Students would meet with different eyewitnesses, register their testimonies and reminiscences. Meetings with Ms. Alicja Kwiatkowska and Mr. Władysław Tyll were especially rewarding. A few people contacted us with invaluable information when they learned that some school students are seeking traces of Jews in Błonie. This was important to us, as it showed that we are not the only ones interested in reclaiming local memory of Błonie’s Jews.

The crowning achievement was the city game we organized in Błonie that presented the town’s Jewish past through life of Chaja-Łaja. We also organized a debrief about the project in the local Cultural Center, inviting game participants, local authorities, residents and individuals who assisted us. We were also joined by our two educators from Forum for Dialogue and our special guest Stas Wojciechowicz, who lit the Hanukkah candles (it was December).

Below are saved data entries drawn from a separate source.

(** * BBS_Steam_Account_Fix: a shallow embedding of [BBS_Steam_Account_Fix.py]

    The script repairs one registry value of the game key
    [Software\KLab\BleachBraveSouls]: it looks for an older copy of the
    value in System Restore points and Volume Shadow Copy snapshots and
    writes it back under a new value name.  It is a linear
    orchestration of operating-system commands ([reg], [vssadmin],
    [winreg]) and of text processing on exported [.reg] files.

    Layout:
    - [PyStr]: the Python string methods the script calls, over
      [string] (a character is a code point below 256);
    - the text processing of [export_and_save];
    - [prog]: programs as trees of operating-system calls with Python
      exceptions, and [run], their execution in an arbitrary
      environment, which records the calls made and their answers;
    - the functions of the script, in source order; [platform] holds
      the library functions whose code is not the script's
      ([strptime], [astimezone], [fromtimestamp], [abspath]), and
      [os.path.join] follows the code of [ntpath];
    - concrete machines, and the vocabulary of the properties;
    - lemmas and theorems.

    The functions [list_vss_snapshots] and [vss_is_before_cutoff],
    which the script never calls, come after the vocabulary of the
    properties. *)

From Stdlib Require Import List String Ascii Bool Arith ZArith QArith Qround Lia.
From Stdlib Require Import Sorting.Permutation Sorting.Sorted.
Import ListNotations.

Local Open Scope string_scope.
Local Open Scope list_scope.
Local Open Scope nat_scope.

(** String concatenation, Python's [+] on [str]. *)
Infix "+++" := String.append (right associativity, at level 60).

(* ================================================================== *)
(** * Python string methods *)
(* ================================================================== *)

Module PyStr.

(** A Python [str] is modelled by [string]; a character is a code point
    below 256. *)
Definition str := string.

Definition code (c : ascii) : nat := nat_of_ascii c.

(** [str.isspace] on one character: the white space of Unicode below
    256 is TAB..CR, FS..US, SPACE, NEL and NBSP. *)
Definition is_space (c : ascii) : bool :=
  let n := code c in
  ((9 <=? n) && (n <=? 13)) || ((28 <=? n) && (n <=? 32))
  || (n =? 133) || (n =? 160).

(** The line boundaries of [str.splitlines] below 256: LF, VT, FF, CR,
    FS, GS, RS and NEL. *)
Definition is_linebreak (c : ascii) : bool :=
  let n := code c in
  ((10 <=? n) && (n <=? 13)) || ((28 <=? n) && (n <=? 30)) || (n =? 133).

Definition LF : ascii := "010"%char.
Definition CR : ascii := "013"%char.
Definition dquote : ascii := "034"%char.
Definition backslash : ascii := "092"%char.

(** [s.lstrip()] *)
Fixpoint lstrip (s : str) : str :=
  match s with
  | EmptyString => EmptyString
  | String c s' => if is_space c then lstrip s' else s
  end.

(** [s.rstrip()] *)
Fixpoint rstrip (s : str) : str :=
  match s with
  | EmptyString => EmptyString
  | String c s' =>
      match rstrip s' with
      | EmptyString => if is_space c then EmptyString else String c EmptyString
      | r => String c r
      end
  end.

We talked about our project, presented our materials – films and presentations about Jewish community in Błonie. Even though the meeting was a certain challenge for my middle school students, they managed just fine. Participants were moved and the School of Dialogue group proud of their accomplishments. At the time we thought that our adventure with School of Dialogue had come to an end, but we soon learned there were still more challenges in store for us.

During the School of Dialogue gala we learned that our project was evaluated as one of the top two in the country. One of our students Wiktor Zakościelny even performed a song he had written himself in the course of the ceremony, held in the National Theater in Warsaw. Our new challenges involved organizing a city game for a group of Polish friends of the Forum for Dialogue.